What is funny here is that Jung uses "lapis" here to mean the philosophical stone, which is most commonly called a ruby. But it can be a sapphire, or apparently a lapis lazuli. Go google the color lapis and tell me that that is not exactly Weiss's dress color.
Like Joan of Arc, Jaune is consumed by the fire. He is coagulated after the dissolution of the Paper Pleasers. But instead of coming forth as ashes, he comes forth as gold... with some growth still ahead and with some white streaks in his hair, symbolizing integration with the feminine (white=feminine in alchemy and Jung).

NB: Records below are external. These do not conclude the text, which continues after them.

(** C14: a PUT arrives as it was meant.  For every channel type of numbers, strings,
    their arrays and non-empty nested structures, and every JSON input whose
    arrays are within the decoder's limits, the encoder refuses the input exactly
    when it names an unknown field, names nothing, or gives a field a value that
    stands for none of its type: text that is no number, an integer outside the
    field's range, a double whose fraction exceeds 2^-52 in an integer field.
    Otherwise it produces a body that the server decodes, whatever follows the
    body, to exactly the fields the input names with the values they stand for:
    an integer is itself; a double without a fraction is its integer part, brought
    to the nearest integer of 64 bits before a narrower field's range is checked,
    so that 1e30 in a 64-bit field arrives as its largest value; in a field of 32-bit
    floats a double is rounded, beyond their range to infinity.  The integer part
    and the fraction are those of the double's mantissa and exponent, not of the
    code's floating-point test.  The type nests within the decoder's depth limit and
    has fewer than 2^32 fields. *)
Theorem put_roundtrip is_be json_text d input rest :
  simple_fields (Ty.fields d) = true -> json_ok input = true -> 1 + Ty.count_structure_fields d <= u32_max ->
  Ty.fields_height (Ty.fields d) <= max_depth default_limits ->
  match normalize_root d input with
  | Ok root =>
    match put_entries d root with
    | Some (e :: sel) => exists msg, encode_put_payload is_be json_text d input = Ok msg /\
        decode_put_body is_be (msg ++ rest) d = Ok (Some (Val.Structure (e :: sel)))
    | _ => exists err, encode_put_payload is_be json_text d input = Err err
    end
  | _ => exists err, encode_put_payload is_be json_text d input = Err err
  end.
Proof. apply put_body_agrees. Qed.

(** ** Samples *)

Definition int_number (i : Z) : Number := mkNumber (Some i) (if i <? 0 then None else Some i) (Some (Float.of_Z i)) [].
Definition no_text (_ : Value) : bytes := [].

(** [{"a": 7, "b": {"c": "xy"}}] for a structure of an int, a structure with a
    string and a float array, and a double. *)
Definition put_desc : Ty.StructureDesc :=
  Ty.mkStruct None
    [Ty.mkField (str "a") (Ty.Scalar TypeCode.Int32);
     Ty.mkField (str "b") (Ty.Structure (Ty.mkStruct None
       [Ty.mkField (str "w") (Ty.ScalarArray TypeCode.Float64); Ty.mkField (str "c") Ty.String]));
     Ty.mkField (str "d") (Ty.Scalar TypeCode.Float64)].
Definition put_input : Value :=
  Obj [(str "a", Num (int_number 7)); (str "b", Obj [(str "c", Str (str "xy"))])].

So where do Weiss and Jaune go from here? Jung provides a clue:
“Just as the anima becomes, through integration, the Eros of consciousness, so the animus becomes a Logos; and in the same way that the anima gives relationship and relatedness to a man’s consciousness, so the animus gives to a woman’s consciousness a capacity for reflection, deliberation and self-knowledge.”
C.W. Vol 9. Part II: Aion. The Syzygy: Anima and Animus
Both Jaune and Weiss have done this for one another thus far, and will continue doing so. Neither Weiss's nor Jaune's arcs are entirely over, either: Jaune still needs to fully embody the spiritual guide, and Weiss needs to embody wisdom and they are both so close but still have a bit more to grow.